In a systematic review that was published later in 2014 found 10 patients from nine reports with resuscitations lasting up to 280 minutes (4 hours and 40 minutes and survived to hospital discharge)! These patients were able to perform movements including attempts to remove endotracheal tubes. There are even cases of reported verbal communication. Some were able to interfere with the resuscitation itself. Overall, this was an important reminder to let us know that some form of guidelines should be established.
An observational study published in 2017 using data from Victoria, Australia with encounters from January 2008 to December 2014 found 112 cases of CPR-IC among a listed 16,558 patients (0.67% total). Many had body movements (87.5%) but even 29.5% had speech. Interestingly, patients receiving consciousness-altering medications including midazolam, opiates, and paralytics were statistically less like to survive to hospital discharge though in general patients with CPR-IC did have better survival outcomes. However, we must remember that this is a limited study as it is retrospective in nature without randomization.
When studying healthcare workers in 2016, CPR-IC was studied with a cross-sectional survey of 100 healthcare professionals that demonstrated most who completed the survey as having seen this event. Furthermore, it supported that there are many different ideas on how to approach this situation from no action to sedation and/or paralysis.
Guidelines have also varied by groups but some such as the Wellington Free Ambulance in New Zealand and the State of Nebraska EMS have pushed for ketamine and midazolam.
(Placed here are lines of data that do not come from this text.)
Lemma store_leaf_frame s l root va p v :
  pt_state s l root -> leaf_page (k_mem s) root va = Some p -> 0 <= v < 2 ^ 64 ->
  store64K (p + 8 * PX 0 va) v s
    = Ret tt (with_mem (store64 (k_mem s) (p + 8 * PX 0 va) v) (k_freelist s) s)
  /\ pt_frame s l (with_mem (store64 (k_mem s) (p + 8 * PX 0 va) v) (k_freelist s) s) l root.
Proof.
  intros Hs Hp Hv. split; [by destruct s|].
  pose proof (ps_wf _ _ _ Hs) as Hwf.
  destruct (leaf_page_valid Hwf va p Hp) as [Hvp Hnp].
  pose proof (PX_range 0 va) as H0.
  constructor.
  - constructor; simpl; [|by apply leaf_store_wf|apply Hs].
    destruct (ps_free _ _ _ Hs) as [Hi Hn Hf]. constructor; simpl; try done.
    eapply (is_list_frame (k_sym s) (k_mem s) _ _ _ p); try done.
    apply same_but_store64; unfold PGSIZE; lia.
  - apply mem_only_with.
  - exists []. simpl. split_and!; [done| | |].
    + intros b Hb. eapply (leaf_store_outside va p v Hp). intros a Ha. apply Hb. by left.
    + intros a (π & Hd & Hπ). left. exists π. split; [done|].
      by rewrite (leaf_store_page Hwf va p v Hp) in Hπ.
    + by intros a ?%not_elem_of_nil.
  - intros π a Hd Hπ. simpl. by rewrite (leaf_store_page Hwf va p v Hp).
Qed.

(** The map after [n] pages from [va] have been mapped to [pa], [pa + PGSIZE], ... *)
Definition mapped (m m' : gmap Z Z) (root va pa perm : Z) (n : Z) : Prop :=
  forall a, va_ok a ->
  pt_lookup m' root a =
  if decide (va <= a < va + n * PGSIZE) then mk_pte (pa + (a - va)) perm
  else pt_lookup m root a.

Lemma mk_pte_bound pa perm :
  0 <= pa < PHYSTOP -> pa mod PGSIZE = 0 -> 0 <= perm < 1024 -> 0 <= mk_pte pa perm < 2 ^ 64.
Proof. intros H1 H2 H3. pose proof (entry_bound pa perm H1 H2 H3). unfold mk_pte. lia. Qed.

Lemma leaf_lookup m root va p :
  leaf_page m root va = Some p -> load64 m (p + 8 * PX 0 va) = pt_lookup m root va.
Proof. intros H. unfold pt_lookup. by rewrite H. Qed.

(** Mapping one page: the new entry, or nothing mapped and no memory left. *)
Lemma map_one s l root va pa perm :
  pt_state s l root -> va_ok va -> 0 <= pa < PHYSTOP -> pa mod PGSIZE = 0 -> 0 <= perm < 1024 ->
  has (pt_lookup (k_mem s) root va) PTE_V = false ->
  exists s' l', pt_frame s l s' l' root /\
  ((walk root va true s = Ret 0 s' /\ (l' = [] /\ (length l <= 1)%nat) /\ mapped (k_mem s) (k_mem s') root va pa perm 0)
   \/ exists s1 p, walk root va true s = Ret (p + 8 * PX 0 va) s1 /\ (0 < p /\ (length l <= length l' + 2)%nat)
      /\ load64 (k_mem s1) (p + 8 * PX 0 va) = pt_lookup (k_mem s) root va
      /\ store64K (p + 8 * PX 0 va) (mk_pte pa perm) s1 = Ret tt s'
      /\ mapped (k_mem s) (k_mem s') root va pa perm 1).
Proof.
  intros Hs [Hva Hal] Hpa Hpal Hperm Hno.
  destruct (walk_alloc s l root va Hs) as (r & s1 & l1 & E & F & L & [(-> & -> & N)|(p & -> & Hp & N)]); [lia| |].
  - exists s1, []. split; [done|]. left. split_and!; [done|done|done|].
    intros a Ha. rewrite decide_False by lia. apply L.
  - destruct (store_leaf_frame s1 l1 root va p (mk_pte pa perm)) as [E2 F2];
      [apply F|done|by apply mk_pte_bound|].
    eexists _, l1. split; [by eapply pt_frame_trans|]. right. exists s1, p.
    pose proof (ps_wf _ _ _ (pf_state _ _ _ _ _ F)) as Hwf.
    destruct (leaf_page_valid Hwf va p Hp) as [(_ & _ & H0) _].
    split_and!; [done|done|done| |exact E2|].
    + by rewrite (leaf_lookup _ root va p Hp), L.
    + intros a [Ha Haal]. simpl.
      rewrite (leaf_store_lookup Hwf va p _ Hp) by (done || by apply mk_pte_bound).
      unfold PGSIZE in *. repeat case_decide; subst.
      * f_equal. lia.
      * lia.
      * exfalso. dlia.
      * apply L.
Qed.

(** [mappages] maps the whole range, or runs out of memory having mapped a
    prefix of it and used up the free list. *)
Lemma mappages_loop_spec n s l root va pa perm :
  pt_state s l root -> (0 < n)%nat ->
  0 <= va -> va mod PGSIZE = 0 -> va + Z.of_nat n * PGSIZE <= MAXVA ->
  0 <= pa -> pa mod PGSIZE = 0 -> pa + Z.of_nat n * PGSIZE <= PHYSTOP ->
  0 <= perm < 1024 ->
  (forall a, va_ok a -> va <= a < va + Z.of_nat n * PGSIZE ->
     has (pt_lookup (k_mem s) root a) PTE_V = false) ->
  exists rc j s' l',
    mappages_loop n root va (va + Z.of_nat n * PGSIZE - PGSIZE) pa perm s = Ret rc s'
    /\ pt_frame s l s' l' root
    /\ mapped (k_mem s) (k_mem s') root va pa perm j
    /\ ((rc = 0 /\ j = Z.of_nat n) \/ (rc = -1 /\ (0 <= j < Z.of_nat n /\ (length l < 2 * n)%nat) /\ l' = [])).
Proof.
  revert s l va pa. induction n as [|n IH];
    intros s l va pa Hs Hn Hva Hal Hmax Hpa Hpal Hpmax Hperm Hno; [lia|].
  unfold PGSIZE in *.
  assert (Hok : va_ok va) by (unfold va_ok, PGSIZE; lia).
  destruct (map_one s l root va pa perm) as (s1 & l1 & F1 & [(E & [-> N] & M)|(s0 & p & E & [Hp N] & Hld & Est & M)]);
    try done; try (unfold PGSIZE; lia).
  { apply Hno; [done|lia]. }
  { exists (-1), 0, s1, []. cbn [mappages_loop]. erewrite bind_ret_eq by exact E.
    split_and!; [done|done|done|]. right. split_and!; [done|lia|lia|lia|done]. }
  cbn [mappages_loop]. erewrite bind_ret_eq by exact E.
  pose proof (PX_range 0 va) as H0. unfold is_null.
  destruct (Z.eqb_spec (p + 8 * PX 0 va) 0); [lia|].
  unfold load64K at 1. erewrite bind_ret_eq by reflexivity.
  rewrite Hld, Hno by (done || lia).
  erewrite bind_ret_eq by exact Est.
  destruct (Z.eqb_spec va (va + Z.of_nat (S n) * 4096 - 4096)) as [Elast|Elast].
  { exists 0, 1, s1, l1. split_and!; [done|done|done|]. left. lia. }
  unfold PGSIZE. rewrite !wrap64_small by (kconst; lia).
  destruct (IH s1 l1 (va + 4096) (pa + 4096)) as (rc & j & s2 & l2 & E2 & F2 & M2 & Hrc);
    try lia; try done; try dlia.
  { apply F1. }
  { intros a Ha Hr. rewrite (M a Ha). rewrite decide_False by (unfold PGSIZE; lia). apply Hno; [done|lia]. }
  exists rc, (j + 1), s2, l2. split_and!.
  - by replace (va + Z.of_nat (S n) * 4096 - 4096) with (va + 4096 + Z.of_nat n * 4096 - 4096) by lia.
  - by eapply pt_frame_trans.
  - intros a Ha. rewrite (M2 a Ha), (M a Ha). destruct Ha as [Ha Haa]. unfold PGSIZE in *.
    assert (0 <= j) by lia.
    repeat case_decide; try done; try (f_equal; lia); exfalso; dlia.
  - destruct Hrc as [[-> ->]|(-> & ? & ->)]; [left; lia|right; split_and!; done || lia].
Qed.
With all of this (sometimes) conflicting data, what should we do about these patients? After reviewing the current evidence, it may be most appropriate for these patients to receive ketamine with or without midazolam. Ketamine is less likely to cause some of the complications that we can see from other medications that were used and may provide some additional benefit such as providing both pain control and sedation while having catecholamine effects. Midazolam could still be beneficial since patients receiving ketamine can still sometimes have problems with PTSD or similar conditions after the resuscitation.